A similar disturbance in electrical conduction has also been observed in humans. For example, in 212 patients without AF at baseline who underwent cardiac surgeries, intraoperative epicardial electrical mapping of the right and left atria showed more conduction delay and a higher incidence of postoperative AF in obese compared to lean patients [101][53].  Lastly, electrical remodeling of atrial tissue in obese individuals also includes alteration of ion channel expression and/or membrane current density, which ultimately alters WL and thus AF inducibility. The atrial effective refractory period (ERP) is a term used in clinical electrophysiological studies and is defined as the longest interval between two pacing stimuli that fails to capture the atrium.

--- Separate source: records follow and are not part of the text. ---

Lemma batch_pass2_pte types : forall st nr,
  types_ok types -> Forall (fun t => pfn_of t < 2 ^ 28) types ->
  (uncanon_pass2 8 (pte_of <$> types) st nr).2 = (batch_pass2 types st nr).1.2.
Proof.
  induction types as [|t types IH]; intros st nr [Hsz Hok] Hr; [done|].
  apply Forall_cons in Hok as [Ht Hok]. apply Forall_cons in Hr as [Hpt Hr].
  destruct (pte_of_spec t Hpt) as [E1 E2]. cbn [fmap list_fmap uncanon_pass2 batch_pass2].
  change (truthy (pte_of t .& _PAGE_PRESENT)) with (present (pte_of t)). rewrite E1.
  destruct (is_xtab t) eqn:E; cbn [negb].
  - specialize (IH st nr (conj Hsz Hok) Hr). destruct (uncanon_pass2 8 (pte_of <$> types) st nr) as [? ?].
    destruct (batch_pass2 types st nr) as [[? ?] ?]. done.
  - rewrite E2 by done. destruct (p2m_get st (pfn_of t) =? INVALID_P2M_ENTRY - 1);
      match goal with |- context [uncanon_pass2 _ _ ?s ?n] =>
        specialize (IH s n (conj Hsz Hok) Hr); destruct (uncanon_pass2 8 (pte_of <$> types) s n) as [? ?];
        destruct (batch_pass2 types s n) as [[? ?] ?] end; done.
Qed.

(** A frame that was assigned stays assigned. *)
Lemma batch_pass2_stable types : forall st nr q,
  Forall (fun t => 0 <= pfn_of t) types -> 0 <= q -> p2m_get st q <> INVALID_P2M_ENTRY - 1 ->
  p2m_get (batch_pass2 types st nr).1.2 q = p2m_get st q.
Proof.
  induction types as [|t types IH]; intros st nr q Hr Hq Hne; [done|].
  apply Forall_cons in Hr as [Ht Hr]. cbn [batch_pass2]. destruct (is_xtab t).
  - specialize (IH st nr q Hr Hq Hne). by destruct (batch_pass2 types st nr) as [[? ?] ?].
  - destruct (Z.eqb_spec (p2m_get st (pfn_of t)) (INVALID_P2M_ENTRY - 1)) as [E|E].
    + assert (pfn_of t <> q) as Hpq by (intros <-; done).
      assert (p2m_get (p2m_set st (pfn_of t) (p2m_batch st !!! nr)) q = p2m_get st q) as Hs.
      { unfold p2m_get, p2m_set. cbn [p2m]. apply list_lookup_total_insert_ne. lia. }
      specialize (IH (p2m_set st (pfn_of t) (p2m_batch st !!! nr)) (S nr) q Hr Hq ltac:(by rewrite Hs)).
      rewrite Hs in IH. by destruct (batch_pass2 types _ _) as [[? ?] ?].
    + specialize (IH st nr q Hr Hq Hne). by destruct (batch_pass2 types st nr) as [[? ?] ?].
Qed.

In a series of 63 patients with AF undergoing catheter ablation, obese patients were found to have shorter ERP compared to lean patients [103][54]. At the cellular level, ERP spans phases 1, 2, and 3 of cardiac action potentials. The duration of phases 1, 2, and 3 is determined by the balance between the efflux of various types of potassium currents and the influx of calcium currents. A reduction in ERP was observed in multiple diet-induced animal models and was associated with an increase in ultra-rapid delayed rectifier potassium current (IKur or KV1.5) [91[47][55][56][57],102,104,105], increase in rapid and slow delayed rectifier potassium current (IKr or KV11.1 or hERG and IKs or KV7.1 or KCNQ1) [104][56], increase in transient outward potassium current (Ito or KV4.2/4.3) [105][57], and decrease in L-type calcium current (ICa,L or CaV1.2) [102,104][55][56]. Overall, a reduction in CV and RP leads to a reduction in WL and thus an increased probability of AF maintenance.

5. Reversibility of Obesity-Induced AF and Remodeling

Multiple studies have demonstrated an association between weight loss and AF burden and progression. An observational study of 1,415 patients with AF who achieved weight loss after participation in a physician-led lifestyle modification program showed that long-term sustained weight loss was associated with maintenance of sinus rhythm [106][58], reduction of AF-associated symptoms [107][59], and delay in progression of AF from paroxysmal to persistent [15,108][20][60]. Another observational study showed that 239 morbidly obese patients who underwent bariatric surgery with resultant weight loss prior to AF catheter ablation had a lower rate of AF recurrence than those who did not undergo bariatric surgery [109][61]. A meta-analysis of patients with weight loss, either by lifestyle modification or bariatric surgery, showed a dose-response reduction in the frequency of AF recurrence after AF ablation [110][62]. Mechanistically, this may be explained by atrial reverse remodeling. In an obese sheep model, weight reduction was associated with decreased atrial fibrosis, increased atrial ERP, improved CV, decreased CV heterogeneity, and decreased AF inducibility [111][63]. As obesity plays a critical role in incident and recurrent AF, the reversibility of this process has significant public health implications as the rate of obesity continues to grow worldwide.

6. Conclusions

The global burden of AF is rising with the aging of the population and its associated comorbidities. Obesity-related AF significantly contributes to this burden, as the worldwide prevalence and incidence of obesity in adults and children are also increasing at an alarming rate. Therefore, it is critical to understand the mechanisms underlying obesity-related AF. Not only will this knowledge allow discoveries of novel diagnostic/prognostic tools and more effective treatments, but it will also lead to the development of new strategies for primary and secondary AF prevention. Lastly, it is critical to emphasize the importance of primordial prevention, which includes multidisciplinary effort [130][64] to decrease the worldwide obesity burden.